While some 5,700 athletes joined in, others chose to skip the event because of early competitions the next day, or to avoid risk of exposure to the coronavirus.

Socially distanced parade

This parade differs from most others because the nations were spaced out – a nod to social distancing.

As per Olympic tradition, Greece entered first, followed by the Refugee Olympic team.
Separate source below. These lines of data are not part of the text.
(* ===== verification/Palloc.v ===== *)
(** The physical page allocator (src/mm/palloc.c, include/protura/mm/palloc.h):
    a buddy allocator over the array of [struct page].  A [struct page *] is its
    index in that array; a free list is the list of the indices linked in it,
    first node first. *)
From stdpp Require Import base numbers list gmap.
From Stdlib Require Import ZArith ZifyBool Lia.
From S2P Require Import Prelude.
Open Scope Z_scope.

Definition PG_SHIFT : Z := 12.
Definition PG_SIZE : Z := 4096.
Definition PALLOC_MAPS : Z := 6.
Definition PG_INVALID : Z := 31.
Definition PAL_NOWAIT : Z := 1.

Record page : Type := {
  use_count : Z;
  page_number : Z;
  order : Z;
  flags : Z;
  virt : Z;
}.

(** [free_pages] of a map and the number of nodes it claims to hold. *)
Record page_buddy_map : Type := { free_list : list Z; free_count : Z }.

(** [wakes] records the [wait_queue_wake()] calls on the maps' queues. *)
Record page_buddy_alloc : Type := {
  pages : list page;
  page_count : Z;
  maps : list page_buddy_map;
  free_pages : Z;
  wakes : list Z;
}.

(** ** Field updates *)
Definition page_with_order (p : page) (o : Z) : page :=
  {| use_count := use_count p; page_number := page_number p; order := o;
     flags := flags p; virt := virt p |}.
Definition page_with_use_count (p : page) (c : Z) : page :=
  {| use_count := c; page_number := page_number p; order := order p;
     flags := flags p; virt := virt p |}.
Definition page_with_flags (p : page) (f : Z) : page :=
  {| use_count := use_count p; page_number := page_number p; order := order p;
     flags := f; virt := virt p |}.
Definition alloc_with_pages (a : page_buddy_alloc) (ps : list page) : page_buddy_alloc :=
  {| pages := ps; page_count := page_count a; maps := maps a;
     free_pages := free_pages a; wakes := wakes a |}.
Definition alloc_with_maps (a : page_buddy_alloc) (ms : list page_buddy_map) : page_buddy_alloc :=
  {| pages := pages a; page_count := page_count a; maps := ms;
     free_pages := free_pages a; wakes := wakes a |}.
Definition alloc_add_free (a : page_buddy_alloc) (n : Z) : page_buddy_alloc :=
  {| pages := pages a; page_count := page_count a; maps := maps a;
     free_pages := free_pages a + n; wakes := wakes a |}.

(** [page_from_pn(pn)->f = ...] *)
Definition page_update (a : page_buddy_alloc) (pn : Z) (f : page -> page)
  : outcome page_buddy_alloc :=
  p ← arr_get (pages a) pn;
  ps ← arr_set (pages a) pn (f p);
  Done (alloc_with_pages a ps).

Definition map_update (a : page_buddy_alloc) (k : Z) (f : page_buddy_map -> page_buddy_map)
  : outcome page_buddy_alloc :=
  m ← arr_get (maps a) k;
  ms ← arr_set (maps a) k (f m);
  Done (alloc_with_maps a ms).

(** [list_del(&p->page_list_node)]: unlinks the node from the list it is in. *)
Definition list_del (a : page_buddy_alloc) (pn : Z) : page_buddy_alloc :=
  alloc_with_maps a
    ((fun m => {| free_list := filter (fun x => x <> pn) (free_list m);
                  free_count := free_count m |}) <$> maps a).

Definition map_count_add (a : page_buddy_alloc) (k d : Z) : outcome page_buddy_alloc :=
  map_update a k (fun m => {| free_list := free_list m; free_count := free_count m + d |}).

(** [list_add(&maps[k].free_pages, node)] links at the front. *)
Definition map_list_add (a : page_buddy_alloc) (k pn : Z) : outcome page_buddy_alloc :=
  map_update a k (fun m => {| free_list := pn :: free_list m; free_count := free_count m |}).

(** [list_take_last(&maps[k].free_pages)]; taking from an empty list would
    return the head itself. *)
Definition map_take_last (a : page_buddy_alloc) (k : Z) : outcome (Z * page_buddy_alloc) :=
  m ← arr_get (maps a) k;
  match last (free_list m) with
  | Some pn => Done (pn, list_del a pn)
  | None => Fault
  end.
Lemma objects_from_elem obj n x :
  x ∈ objects_from obj n <-> exists i, 0 <= i < Z.of_nat n /\ x = obj + i * size.
Proof.
  unfold objects_from. rewrite list_elem_of_fmap. setoid_rewrite elem_of_seqZ.
  split; intros (i & H1 & H2); exists i; split; (done || lia).
Qed.

Lemma objects_from_sorted obj n : StronglySorted Z.lt (objects_from obj n).
Proof.
  pose proof size_bounds. revert obj. induction n as [|n IH]; intros obj; [constructor|].
  rewrite objects_from_S. constructor; [done|]. apply Forall_forall. intros x (i & Hi & ->)%objects_from_elem. nia.
Qed.

Lemma objects_from_word obj n x a :
  aligned obj -> x ∈ objects_from obj n -> word_of x a -> obj <= a.
Proof.
  intros Ho (i & Hi & ->)%objects_from_elem Ha%word_of_range. pose proof size_bounds. nia.
Qed.

(** Where [current] may point: nowhere or to an object in front of [obj]. *)
Definition link_before (current : option Z) (obj : Z) : Prop :=
  match current with None => True | Some o => aligned o /\ o < obj end.

Lemma link_objects_spec n : forall m head current obj head' m',
  aligned obj -> 0 < obj -> obj + Z.of_nat n * size <= 0xFFFFF000 -> link_before current obj ->
  link_objects n size m head current obj = (head', m') ->
  chain m' (load_link m' head' current) (objects_from obj n) /\
  Forall (poisoned m') (objects_from obj n) /\
  (current <> None -> head' = head) /\
  (forall a, (forall x, x ∈ objects_from obj n -> ~ word_of x a) -> current <> Some a -> rd m' a = rd m a).
Proof.
  pose proof size_bounds as [Hs _].
  induction n as [|n IH]; intros m head current obj head' m' Ha H0 Hb Hc E; cbn [link_objects] in E.
  { destruct current as [o|]; simpl in E; injection E as <- <-; split_and!; try done.
    - simpl. rewrite rd_insert. by case_decide.
    - intros a _ Hne. rewrite rd_insert, decide_False; [done | congruence]. }
  set (m1 := poison_object m obj size) in E. destruct (store_link m1 head current obj) as [h2 m2] eqn:E2.
  rewrite u32_small in E by lia.
  assert (Ea : ALIGN_2 (obj + size) size = obj + size).
  { pose proof Hsize as (k & Hk & Ek). destruct (ALIGN_2_spec (obj + size) k) as [Hm Hr]; [lia | lia |].
    rewrite <- Ek in Hm, Hr. pose proof (aligned_step _ Ha) as Hst.
    destruct (Z.le_gt_cases (ALIGN_2 (obj + size) size) (obj + size)); [lia|].
    pose proof (aligned_apart (obj + size) _ Hst Hm). lia. }
  rewrite Ea in E.
  destruct (IH m2 h2 (Some obj) (obj + size) head' m') as (H1 & H2 & H3 & H4); auto;
    [by apply aligned_step | lia | lia | split; [done | lia] |].
  rewrite objects_from_S. specialize (H3 ltac:(done)).
  assert (Hobj : forall a, word_of obj a -> a <> obj -> rd m' a = rd m2 a).
  { intros a Hw Hne. apply H4; [|congruence]. intros x Hx Hxa. apply word_of_range in Hw.
    pose proof (objects_from_word _ _ _ _ (aligned_step _ Ha) Hx Hxa). lia. }
  assert (Hlow : forall a, a < obj -> rd m' a = rd m2 a).
  { intros a Hlt. apply H4; [|intros [= ->]; lia]. intros x Hx Hxa.
    pose proof (objects_from_word _ _ _ _ (aligned_step _ Ha) Hx Hxa). lia. }
  assert (Hm2 : forall a, current <> Some a -> rd m2 a = rd m1 a).
  { intros a Hne. destruct current as [o|]; simpl in E2; injection E2 as <- <-; [|done].
    rewrite rd_insert, decide_False; [done | congruence]. }
  assert (Hcur : forall a, word_of obj a -> current <> Some a).
  { intros a Hw ->. destruct Hc as [_ Hc]. apply word_of_range in Hw. lia. }
  split_and!.
  - split_and!; [| lia | done]. destruct current as [o|]; simpl in E2 |- *; injection E2 as <- <-; [|done].
    rewrite Hlow by apply Hc. rewrite rd_insert. by rewrite decide_True.
  - constructor; [|done]. intros a Hw Hne. rewrite Hobj, Hm2 by auto. by apply poison_in.
  - intros Hne. destruct current; [|done]. simpl in E2. injection E2 as <- <-. done.
  - intros a Hw Hne. rewrite H4, Hm2; auto.
    + apply poison_out. apply Hw. set_solver.
    + intros x Hx. apply Hw. set_solver.
    + intros [= ->]. apply (Hw a); [set_solver | apply word_of_self].
Qed.

(** ** Inserting *)

(** The links that may change: of [current] and of list entries in front of
    [obj]. *)
Definition link_of (current : option Z) (l : list Z) (obj a : Z) : Prop :=
  current = Some a \/ (a ∈ l /\ a < obj).

Lemma free_walk_insert m head current obj cur :
  aligned obj -> link_before current obj -> load_link m head current = cur ->
  exists head' m',
    (let m := poison_object m obj size in
     let m := <[obj := load_link m head current]> m in
     let '(head, m) := store_link m head current obj in Linked head m) = Linked head' m' /\
    load_link m' head' current = obj /\ rd m' obj = cur /\ poisoned m' obj /\
    (current <> None -> head' = head) /\
    (forall a, ~ word_of obj a -> current <> Some a -> rd m' a = rd m a).
Proof.
  intros Ha Hc Hl. cbv zeta.
  assert (Hl' : load_link (poison_object m obj size) head current = cur).
  { rewrite <- Hl. destruct current as [o|]; [|done]. simpl. apply poison_out.
    intros Hw%word_of_range. destruct Hc. lia. }
  rewrite Hl'. set (m2 := <[obj := cur]> (poison_object m obj size)).
  assert (Hm2 : forall a, word_of obj a -> a <> obj -> rd m2 a = SLAB_POISON).
  { intros a Hw Hne. unfold m2. rewrite rd_insert, decide_False by done. by apply poison_in. }
  assert (Hout : forall a, ~ word_of obj a -> rd m2 a = rd m a).
  { intros a Hw. unfold m2. rewrite rd_insert, decide_False; [by apply poison_out|].
    intros <-. apply Hw, word_of_self. }
  assert (Hobj : rd m2 obj = cur) by (unfold m2; rewrite rd_insert; by rewrite decide_True).
  destruct current as [o|]; simpl.
  - destruct Hc as [Hao Hlt]. exists head, (<[o := obj]> m2). split_and!; auto; try done.
    + rewrite rd_insert. by rewrite decide_True.
    + rewrite rd_insert, decide_False by lia. done.
    + intros a Hw Hne. rewrite rd_insert, decide_False; [auto|]. intros <-. apply word_of_range in Hw. lia.
    + intros a Hw Hne. rewrite rd_insert, decide_False; [auto | congruence].
  - exists obj, m2. split_and!; auto; done.
Qed.

Definition obj_addr (x : Z) : Prop := aligned x /\ 0 < x /\ x + size < 2 ^ 32.

(** What the walk leaves behind. *)
Definition inserted (m m' : gmap Z Z) (head head' : Z) (current : option Z) (l : list Z) (obj : Z) : Prop :=
  exists l1 l2, l = l1 ++ l2 /\ Forall (fun x => x < obj) l1 /\ Forall (Z.lt obj) l2 /\
    chain m' (load_link m' head' current) (l1 ++ obj :: l2) /\ poisoned m' obj /\
    (current <> None -> head' = head) /\
    (forall a, ~ word_of obj a -> ~ link_of current l obj a -> rd m' a = rd m a).

Lemma free_walk_stop n m head current obj l :
  aligned obj -> 0 < obj -> link_before current obj -> chain m (load_link m head current) l ->
  Forall (Z.lt obj) l -> Forall obj_addr l ->
  (forall o, current = Some o -> Forall (Z.lt o) l) ->
  (load_link m head current <=? obj) && (obj <? u32 (load_link m head current + size)) = false ->
  (obj <=? load_link m head current) || (load_link m head current =? 0) = true ->
  exists head' m', free_walk (S n) m size head current obj = Linked head' m' /\
    inserted m m' head head' current l obj.
Proof.
  intros Ha H0 Hc Hch Hgt Hal Hcur T1 T2.
  destruct (free_walk_insert m head current obj _ Ha Hc eq_refl) as (head' & m' & E & Hl & Hr & Hp & Hh & Hout).
  exists head', m'. cbn [free_walk]. rewrite T1, T2. split; [exact E|].
  exists [], l. split_and!; [done | done | done | | done | done |].
  - split_and!; [done | lia |]. rewrite Hr. apply (chain_frame m); [done|].
    intros x Hx. rewrite Forall_forall in Hgt, Hal. specialize (Hgt _ Hx). apply Hout.
    + intros Hw. destruct (Hal _ Hx) as [Hax _].
      pose proof (word_of_other _ _ _ Ha Hax Hw (word_of_self x)). lia.
    + intros Hx'. specialize (Hcur _ Hx'). rewrite Forall_forall in Hcur. specialize (Hcur _ Hx). lia.
  - intros a Hw Hlk. apply Hout; [done|]. intros ->. apply Hlk. by left.
Qed.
Other countries were slotted by their order in the Japanese alphabet.

Moments before the parade set off, a wooden set of Olympic rings was displayed at the center of the stadium in a nod to the 1964 Tokyo Games.

There, athletes from around the world were asked to bring seeds that could be planted and become trees.

Contagion fears

The Olympics have faced opposition in Japan over fears the global gathering of 11,000 athletes could trigger a super-spreader event.

Organisers have put strict virus measures in place, banning overseas fans for the first time ever, and keeping domestic spectators out of all but a handful of venues.

Athletes, support staff and media are subject to strict Covid-19 protocols, including regular testing and daily health checks. 

Polls have consistently found a majority of Japanese are against the Games, with opinion ranging from weary indifference to outright hostility.